Many of the trainees in that meeting were students and alumni from USU’s Instructional Technology and Learning Sciences (ITLS) department who had responded to ITLS faculty member Dr. Kristy Bloxham’s request for help in the content conversion process. “We had such an amazing response to my request to help CIDI,” said Dr. Bloxham, who was instrumental in organizing the ITLS COVID-19 Support Team.
In all, 105 staff, students, and faculty members were assembled to help “flip” all face-to-face classes to run entirely on Canvas, the learning platform used by USU students and educators. Many ITLS students worked through the weekend to contact instructors, discover their specific needs, and brainstorm with them about options.
Regarding the increase in online classes, Legler said, “Since March 16, we’ve gone from 1,881 active courses on Canvas to 2,425. There are a lot of hands at work here, involving a lot of individual little challenges. People have managed it remarkably well.”
CIDI faculty and instructors were incredibly busy throughout the first week of online classes, supporting students and faculty through live chats, phone calls, and with web-based training materials. Legler said he wasn’t surprised at how well USU’s faculty worked together to make the transition, but the students who helped were an unexpected support.
“There’s a whole lot of experience and expertise among our faculty around eLearning and distance education,” said Legler. “What we didn't expect, what surprised us, were the ITLS volunteers. That was really cool. They came on board and were really helpful.”
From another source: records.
Lemma last_round_witness :
  exists c ws,
    lookupCampaign (demoDeps 1) 7 = inr c
    /\ events (StreamCampaignResults "forbidden" (demoDeps 1) 7 (demoUpdate 1)
                 ([FromReadChan (ChanResult demoResult) None] ++ [brokenTick]))
       = events (StreamCampaignResults "forbidden" (demoDeps 1) 7 (demoUpdate 1)
                   [FromReadChan (ChanResult demoResult) None])
         ++ ws ++ [tickerStop; CompleteCampaign c; cancelFunc]
    /\ (length ws <= 2)%nat
    /\ (if ends_loop brokenTick
        then ws = last_writes brokenTick
             /\ last (statuses (StreamCampaignResults "forbidden" (demoDeps 1) 7
                                  (demoUpdate 1)
                                  ([FromReadChan (ChanResult demoResult) None]
                                     ++ [brokenTick])))
                = last (statuses (StreamCampaignResults "forbidden" (demoDeps 1)
                                    7 (demoUpdate 1)
                                    [FromReadChan (ChanResult demoResult) None]))
        else exists state u metrics s,
            brokenTick = FromTicker state u
            /\ state <> SessionClosed
            /\ CountHostsInTargets u = inr metrics
            /\ last (statuses (StreamCampaignResults "forbidden" (demoDeps 1) 7
                                 (demoUpdate 1)
                                 ([FromReadChan (ChanResult demoResult) None]
                                    ++ [brokenTick]))) = Some s
            /\ ((totalsWrite u <> None
                 /\ ws = [WriteJSONMessage "totals" (Totals (totals_of metrics))]
                 /\ last (statuses (StreamCampaignResults "forbidden"
                                      (demoDeps 1) 7 (demoUpdate 1)
                                      [FromReadChan (ChanResult demoResult) None]))
                    = Some s)
                \/ (statusWrite u <> None
                    /\ ExpectedResults s = OnlineHosts metrics
                    /\ (ws = [WriteJSONMessage "status" (StatusOf s)]
                        \/ (totalsWrite u = None
                            /\ ws = [WriteJSONMessage "totals"
                                       (Totals (totals_of metrics));
                                     WriteJSONMessage "status" (StatusOf s)]))))).
Proof.
  apply (last_round "forbidden" (demoDeps 1) 7 (demoUpdate 1)
           [FromReadChan (ChanResult demoResult) None] brokenTick);
    reflexivity.
Defined.

Lemma first_status_message_witness :
  exists metrics,
    CountHostsInTargets (demoUpdate 1) = inr metrics
    /\ {| ExpectedResults := 1; ActualResults := 0;
          Status := campaignStatusPending |}
       = {| ExpectedResults := OnlineHosts metrics;
            ActualResults := 0;
            Status := if OnlineHosts metrics =? 0
                      then campaignStatusFinished
                      else campaignStatusPending |}.
Proof.
  apply (first_status_message "forbidden" (demoDeps 1) 7 (demoUpdate 1)
           demoInputs _
           [ {| ExpectedResults := 1; ActualResults := 1;
                Status := campaignStatusFinished |} ]).
  reflexivity.
Defined.

(** *** After a tick *)

Lemma default_last_app {A : Type} (x : A) (a b : list A) :
  default x (last (a ++ b)) = default (default x (last a)) (last b).
Proof.
  destruct b as [|y b _] using rev_ind.
  - rewrite app_nil_r. reflexivity.
  - rewrite app_assoc, !last_snoc. reflexivity.
Qed.

(** The variables [lastTotals] and [lastStatus] are the last totals and
    the last status the loop wrote. *)
Lemma loop_last_written (inputs : list input) (l : locals) :
  lastTotals (default l (last (map fst (loop l inputs).1)))
  = default (lastTotals l) (last (totals_written (loop_events l inputs)))
  /\ lastStatus (default l (last (map fst (loop l inputs).1)))
     = default (lastStatus l) (last (statuses_written (loop_events l inputs))).
Proof.
  revert l. induction inputs as [|i rest IH]; intros l; [split; reflexivity|].
  rewrite loop_events_cons. simpl.
  destruct (loopStep_writes l i) as (_ & _ & Hlt & _ & Hls).
  destruct (loopStep l i) as [[l' w] ret]. simpl in *.
  destruct ret; simpl.
  - rewrite app_nil_r. split; assumption.
  - destruct (IH l') as [IHt IHs]. unfold loop_events in *.
    destruct (loop l' rest) as [t o]. simpl in *.
    rewrite default_last_cons.
    rewrite totals_written_app, statuses_written_app, !default_last_app.
    rewrite <- Hlt, <- Hls. split; assumption.
Qed.

(** X23: a tick that succeeds brings the connection up to date.  After
    it the latest totals written (the zero totals when none was) are the
    totals of its count, and the latest status written expects its online
    hosts, counts the results received so far, and is finished when that
    many hosts or more have answered. *)
Theorem tick_brings_up_to_date (F : string) (d : deps) (campaignID : uint)
    (u0 u : updateEnv) (pre : list input) (state : SessionState)
    (metrics : TargetMetrics) :
  Forall (fun i => goes_on i = true) (pre ++ [FromTicker state u]) ->
  CountHostsInTargets u = inr metrics ->
  result (StreamCampaignResults F d campaignID u0 []) = Waiting ->
  default (lastTotals initialLocals)
    (last (totals_written
             (events (StreamCampaignResults F d campaignID u0
                        (pre ++ [FromTicker state u])))))
  = totals_of metrics
  /\ exists s,
       last (statuses_written
               (events (StreamCampaignResults F d campaignID u0
                          (pre ++ [FromTicker state u])))) = Some s
       /\ ExpectedResults s = OnlineHosts metrics
       /\ ActualResults s = results_counted pre (length pre) mod uint_modulus
       /\ (OnlineHosts metrics <= ActualResults s ->
           Status s = campaignStatusFinished).
Proof.
  intros Hall Hcount. unfold StreamCampaignResults.
  destruct (Authorize d); [discriminate|].
  destruct (FromContext d) as [vc|]; [|discriminate].
  destruct (lookupCampaign d campaignID) as [e|c]; [discriminate|].
  case_decide; [|discriminate].
  destruct (openReader d c); [discriminate|].
  destruct (DistributedQueryCampaignTargetIDs d (ID c)); [discriminate|].
  pose proof (first_status_written u0) as Hfirst.
  pose proof (updateStatus_ActualResults u0 initialLocals) as Hact0.
  destruct (updateStatus_writes u0 initialLocals) as (_ & _ & Hlt0 & _ & Hls0).
  destruct (updateStatus u0 initialLocals) as [[l1 w1] failed]. simpl in *.
  destruct failed; [discriminate|]. intros _. specialize (Hfirst eq_refl).
  (* the rounds before the tick *)
  apply Forall_app in Hall as [Hpre Htick].
  apply Forall_cons in Htick as [Htick _].
  destruct (loop_goes_on pre l1 Hpre) as [Ho Hlen].
  pose proof (loop_snoc pre (FromTicker state u) l1 Ho) as Hsnoc.
  pose proof (loop_ActualResults pre l1 0) as Hact.
  rewrite Hlen, N.add_0_l in Hact.
  specialize (Hact ltac:(rewrite Hact0; reflexivity)).
  pose proof (loop_last_written (pre ++ [FromTicker state u]) l1) as [Ht Hs].
  unfold loop_events in Ht, Hs. rewrite Hsnoc in *.
  set (lp := default l1 (last (map fst (loop l1 pre).1))) in *.
  (* the tick *)
  pose proof (loopStep_goes_on lp _ Htick) as Hret.
  assert (loopStep lp (FromTicker state u) = updateStatus u lp) as Hstep.
  { simpl. simpl in Htick. repeat (apply andb_prop in Htick as [Htick ?]).
    apply bool_decide_eq_true in Htick. rewrite decide_False by exact Htick.
    reflexivity. }
  rewrite Hstep in *.
  pose proof (updateStatus_settles u lp metrics Hcount Hret) as (S1 & S2 & S3 & S4).
  pose proof (updateStatus_ActualResults u lp) as Hact'.
  destruct (updateStatus u lp) as [[l' w] ret]. simpl in *. subst ret.
  destruct (loop l1 pre) as [t o]. simpl in *.
  rewrite map_app in Ht, Hs. simpl in Ht, Hs.
  rewrite default_last_app in Ht, Hs. simpl in Ht, Hs.
  rewrite app_nil_r.
  change (GetCampaignReader c :: w1 ++ ?x) with ([GetCampaignReader c] ++ w1 ++ x).
  rewrite !totals_written_app, !statuses_written_app. simpl.
  split.
  - rewrite default_last_app, <- Hlt0, <- Ht. exact S1.
  - assert (statuses_written w1 <> []) as Hne.
    { clear -Hfirst. intros Hnil.
      induction w1 as [|[m|typ [tt|s'|r]|c'|c'| |] w1 IH]; simpl in *;
        try discriminate; auto. }
    exists (status l').
    split.
    + destruct (last (statuses_written w1 ++ statuses_written (concat (map snd (t ++ [(l', w)])))))
        as [s|] eqn:Hlast.
      * f_equal.
        pose proof (default_last_app (lastStatus initialLocals)
                      (statuses_written w1)
                      (statuses_written (concat (map snd (t ++ [(l', w)])))))
          as Hd.
        simpl in Hd. rewrite Hlast, <- Hls0, <- Hs in Hd. simpl in Hd.
        rewrite Hd. exact S4.
      * apply last_None in Hlast. apply app_eq_nil in Hlast as [Hnil _].
        contradiction.
    + split; [exact S2|]. split; [rewrite Hact', Hact; reflexivity|].
      intros Hle. apply S3. rewrite S2. apply N.leb_le. exact Hle.
Qed.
Robert Wagner, vice president for Academic and Instructional Services at USU, said that he has been impressed with the response of the ITLS faculty, staff, alumni, and students, calling them an “integral part of USU’s move to remote instruction.” Wagner, who briefed USU’s president and provost regarding the ITLS efforts, added that he doesn’t know of any other institution that has accomplished what USU has with such a large support team.
“We have seen the world turn to, and depend on, those who know how to develop and deliver online learning,” said Bloxham. “They have become the heroes of the day!”